------ TASK DATA
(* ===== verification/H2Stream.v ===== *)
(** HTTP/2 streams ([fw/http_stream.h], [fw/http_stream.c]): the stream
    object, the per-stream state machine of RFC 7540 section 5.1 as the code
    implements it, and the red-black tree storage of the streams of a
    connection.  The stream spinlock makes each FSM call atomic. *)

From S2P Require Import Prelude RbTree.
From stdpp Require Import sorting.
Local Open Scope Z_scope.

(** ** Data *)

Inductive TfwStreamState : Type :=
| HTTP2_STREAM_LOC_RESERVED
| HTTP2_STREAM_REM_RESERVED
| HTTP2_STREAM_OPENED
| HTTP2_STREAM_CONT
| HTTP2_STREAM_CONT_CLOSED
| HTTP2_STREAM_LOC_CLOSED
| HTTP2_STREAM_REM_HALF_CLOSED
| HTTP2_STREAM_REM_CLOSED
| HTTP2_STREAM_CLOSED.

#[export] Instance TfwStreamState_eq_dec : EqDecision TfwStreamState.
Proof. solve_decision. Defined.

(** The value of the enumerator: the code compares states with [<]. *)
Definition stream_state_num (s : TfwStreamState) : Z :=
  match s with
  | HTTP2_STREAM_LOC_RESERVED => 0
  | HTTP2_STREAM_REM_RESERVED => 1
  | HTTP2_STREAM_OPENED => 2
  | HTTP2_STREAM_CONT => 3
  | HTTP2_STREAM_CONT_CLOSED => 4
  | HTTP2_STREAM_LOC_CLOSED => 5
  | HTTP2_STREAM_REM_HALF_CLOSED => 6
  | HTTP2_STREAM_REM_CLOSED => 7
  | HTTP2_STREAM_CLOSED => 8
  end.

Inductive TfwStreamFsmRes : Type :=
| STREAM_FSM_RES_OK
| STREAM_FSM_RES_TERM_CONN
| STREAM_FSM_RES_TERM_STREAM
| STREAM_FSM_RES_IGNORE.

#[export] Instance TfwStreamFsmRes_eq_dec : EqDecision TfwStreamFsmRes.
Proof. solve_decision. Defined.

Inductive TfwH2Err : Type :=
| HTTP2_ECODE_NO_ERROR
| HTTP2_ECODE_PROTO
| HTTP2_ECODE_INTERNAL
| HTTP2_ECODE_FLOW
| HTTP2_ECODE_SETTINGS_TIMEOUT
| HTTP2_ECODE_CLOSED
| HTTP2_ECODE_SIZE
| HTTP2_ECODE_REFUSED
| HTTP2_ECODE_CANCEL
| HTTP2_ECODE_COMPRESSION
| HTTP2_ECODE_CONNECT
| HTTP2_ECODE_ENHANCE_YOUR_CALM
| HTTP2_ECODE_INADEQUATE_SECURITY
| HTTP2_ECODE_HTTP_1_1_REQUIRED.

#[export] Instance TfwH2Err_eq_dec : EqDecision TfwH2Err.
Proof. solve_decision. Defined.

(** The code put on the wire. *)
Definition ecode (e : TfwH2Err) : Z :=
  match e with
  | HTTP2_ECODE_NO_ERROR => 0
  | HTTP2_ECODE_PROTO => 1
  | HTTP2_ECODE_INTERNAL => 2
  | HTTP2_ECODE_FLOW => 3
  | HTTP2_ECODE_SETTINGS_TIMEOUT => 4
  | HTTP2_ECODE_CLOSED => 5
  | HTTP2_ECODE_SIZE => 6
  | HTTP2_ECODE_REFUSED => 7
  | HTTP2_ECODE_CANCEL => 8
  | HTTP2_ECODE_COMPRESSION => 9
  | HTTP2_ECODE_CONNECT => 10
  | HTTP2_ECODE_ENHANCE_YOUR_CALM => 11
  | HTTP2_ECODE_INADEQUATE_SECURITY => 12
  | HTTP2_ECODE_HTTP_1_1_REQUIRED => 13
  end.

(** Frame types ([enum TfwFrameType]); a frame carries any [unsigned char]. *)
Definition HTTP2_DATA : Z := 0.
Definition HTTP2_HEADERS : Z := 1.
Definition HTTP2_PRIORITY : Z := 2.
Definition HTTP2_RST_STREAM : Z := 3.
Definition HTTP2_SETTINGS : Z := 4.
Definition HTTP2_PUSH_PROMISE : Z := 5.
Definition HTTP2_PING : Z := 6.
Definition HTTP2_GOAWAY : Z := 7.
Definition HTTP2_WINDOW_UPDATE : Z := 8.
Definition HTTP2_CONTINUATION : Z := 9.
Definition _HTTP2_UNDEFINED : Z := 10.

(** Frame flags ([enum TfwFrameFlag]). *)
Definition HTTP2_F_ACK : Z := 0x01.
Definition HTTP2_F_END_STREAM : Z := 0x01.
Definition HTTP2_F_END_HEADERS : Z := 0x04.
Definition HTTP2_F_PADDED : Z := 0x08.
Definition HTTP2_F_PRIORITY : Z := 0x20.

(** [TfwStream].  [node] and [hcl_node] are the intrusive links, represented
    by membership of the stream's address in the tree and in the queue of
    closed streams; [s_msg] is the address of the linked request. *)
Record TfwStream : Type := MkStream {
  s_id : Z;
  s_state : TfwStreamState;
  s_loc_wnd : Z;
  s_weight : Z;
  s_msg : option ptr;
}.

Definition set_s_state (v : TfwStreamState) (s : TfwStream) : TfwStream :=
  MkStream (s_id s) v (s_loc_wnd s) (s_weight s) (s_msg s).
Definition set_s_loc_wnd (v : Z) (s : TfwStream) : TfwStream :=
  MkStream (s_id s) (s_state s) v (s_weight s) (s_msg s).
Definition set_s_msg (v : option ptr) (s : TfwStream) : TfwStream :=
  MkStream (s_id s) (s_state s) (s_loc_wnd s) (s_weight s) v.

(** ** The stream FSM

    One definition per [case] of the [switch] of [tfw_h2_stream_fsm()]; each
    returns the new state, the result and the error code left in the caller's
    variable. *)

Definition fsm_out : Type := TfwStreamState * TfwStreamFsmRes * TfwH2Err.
------------
All the records above need to be printed exactly.

(* ===== verification/H2Stream.v ===== *)
(** HTTP/2 streams ([fw/http_stream.h], [fw/http_stream.c]): the stream
    object, the per-stream state machine of RFC 7540 section 5.1 as the code
    implements it, and the red-black tree storage of the streams of a
    connection.  The stream spinlock makes each FSM call atomic. *)

From S2P Require Import Prelude RbTree.
From stdpp Require Import sorting.
Local Open Scope Z_scope.

(** ** Data *)

Inductive TfwStreamState : Type :=
| HTTP2_STREAM_LOC_RESERVED
| HTTP2_STREAM_REM_RESERVED
| HTTP2_STREAM_OPENED
| HTTP2_STREAM_CONT
| HTTP2_STREAM_CONT_CLOSED
| HTTP2_STREAM_LOC_CLOSED
| HTTP2_STREAM_REM_HALF_CLOSED
| HTTP2_STREAM_REM_CLOSED
| HTTP2_STREAM_CLOSED.

#[export] Instance TfwStreamState_eq_dec : EqDecision TfwStreamState.
Proof. solve_decision. Defined.

(** The value of the enumerator: the code compares states with [<]. *)
Definition stream_state_num (s : TfwStreamState) : Z :=
  match s with
  | HTTP2_STREAM_LOC_RESERVED => 0
  | HTTP2_STREAM_REM_RESERVED => 1
  | HTTP2_STREAM_OPENED => 2
  | HTTP2_STREAM_CONT => 3
  | HTTP2_STREAM_CONT_CLOSED => 4
  | HTTP2_STREAM_LOC_CLOSED => 5
  | HTTP2_STREAM_REM_HALF_CLOSED => 6
  | HTTP2_STREAM_REM_CLOSED => 7
  | HTTP2_STREAM_CLOSED => 8
  end.

Inductive TfwStreamFsmRes : Type :=
| STREAM_FSM_RES_OK
| STREAM_FSM_RES_TERM_CONN
| STREAM_FSM_RES_TERM_STREAM
| STREAM_FSM_RES_IGNORE.

#[export] Instance TfwStreamFsmRes_eq_dec : EqDecision TfwStreamFsmRes.
Proof. solve_decision. Defined.

Inductive TfwH2Err : Type :=
| HTTP2_ECODE_NO_ERROR
| HTTP2_ECODE_PROTO
| HTTP2_ECODE_INTERNAL
| HTTP2_ECODE_FLOW
| HTTP2_ECODE_SETTINGS_TIMEOUT
| HTTP2_ECODE_CLOSED
| HTTP2_ECODE_SIZE
| HTTP2_ECODE_REFUSED
| HTTP2_ECODE_CANCEL
| HTTP2_ECODE_COMPRESSION
| HTTP2_ECODE_CONNECT
| HTTP2_ECODE_ENHANCE_YOUR_CALM
| HTTP2_ECODE_INADEQUATE_SECURITY
| HTTP2_ECODE_HTTP_1_1_REQUIRED.

#[export] Instance TfwH2Err_eq_dec : EqDecision TfwH2Err.
Proof. solve_decision. Defined.

(** The code put on the wire. *)
Definition ecode (e : TfwH2Err) : Z :=
  match e with
  | HTTP2_ECODE_NO_ERROR => 0
  | HTTP2_ECODE_PROTO => 1
  | HTTP2_ECODE_INTERNAL => 2
  | HTTP2_ECODE_FLOW => 3
  | HTTP2_ECODE_SETTINGS_TIMEOUT => 4
  | HTTP2_ECODE_CLOSED => 5
  | HTTP2_ECODE_SIZE => 6
  | HTTP2_ECODE_REFUSED => 7
  | HTTP2_ECODE_CANCEL => 8
  | HTTP2_ECODE_COMPRESSION => 9
  | HTTP2_ECODE_CONNECT => 10
  | HTTP2_ECODE_ENHANCE_YOUR_CALM => 11
  | HTTP2_ECODE_INADEQUATE_SECURITY => 12
  | HTTP2_ECODE_HTTP_1_1_REQUIRED => 13
  end.

(** Frame types ([enum TfwFrameType]); a frame carries any [unsigned char]. *)
Definition HTTP2_DATA : Z := 0.
Definition HTTP2_HEADERS : Z := 1.
Definition HTTP2_PRIORITY : Z := 2.
Definition HTTP2_RST_STREAM : Z := 3.
Definition HTTP2_SETTINGS : Z := 4.
Definition HTTP2_PUSH_PROMISE : Z := 5.
Definition HTTP2_PING : Z := 6.
Definition HTTP2_GOAWAY : Z := 7.
Definition HTTP2_WINDOW_UPDATE : Z := 8.
Definition HTTP2_CONTINUATION : Z := 9.
Definition _HTTP2_UNDEFINED : Z := 10.

(** Frame flags ([enum TfwFrameFlag]). *)
Definition HTTP2_F_ACK : Z := 0x01.
Definition HTTP2_F_END_STREAM : Z := 0x01.
Definition HTTP2_F_END_HEADERS : Z := 0x04.
Definition HTTP2_F_PADDED : Z := 0x08.
Definition HTTP2_F_PRIORITY : Z := 0x20.

(** [TfwStream].  [node] and [hcl_node] are the intrusive links, represented
    by membership of the stream's address in the tree and in the queue of
    closed streams; [s_msg] is the address of the linked request. *)
Record TfwStream : Type := MkStream {
  s_id : Z;
  s_state : TfwStreamState;
  s_loc_wnd : Z;
  s_weight : Z;
  s_msg : option ptr;
}.

Definition set_s_state (v : TfwStreamState) (s : TfwStream) : TfwStream :=
  MkStream (s_id s) v (s_loc_wnd s) (s_weight s) (s_msg s).
Definition set_s_loc_wnd (v : Z) (s : TfwStream) : TfwStream :=
  MkStream (s_id s) (s_state s) v (s_weight s) (s_msg s).
Definition set_s_msg (v : option ptr) (s : TfwStream) : TfwStream :=
  MkStream (s_id s) (s_state s) (s_loc_wnd s) (s_weight s) v.

(** ** The stream FSM

    One definition per [case] of the [switch] of [tfw_h2_stream_fsm()]; each
    returns the new state, the result and the error code left in the caller's
    variable. *)

Definition fsm_out : Type := TfwStreamState * TfwStreamFsmRes * TfwH2Err.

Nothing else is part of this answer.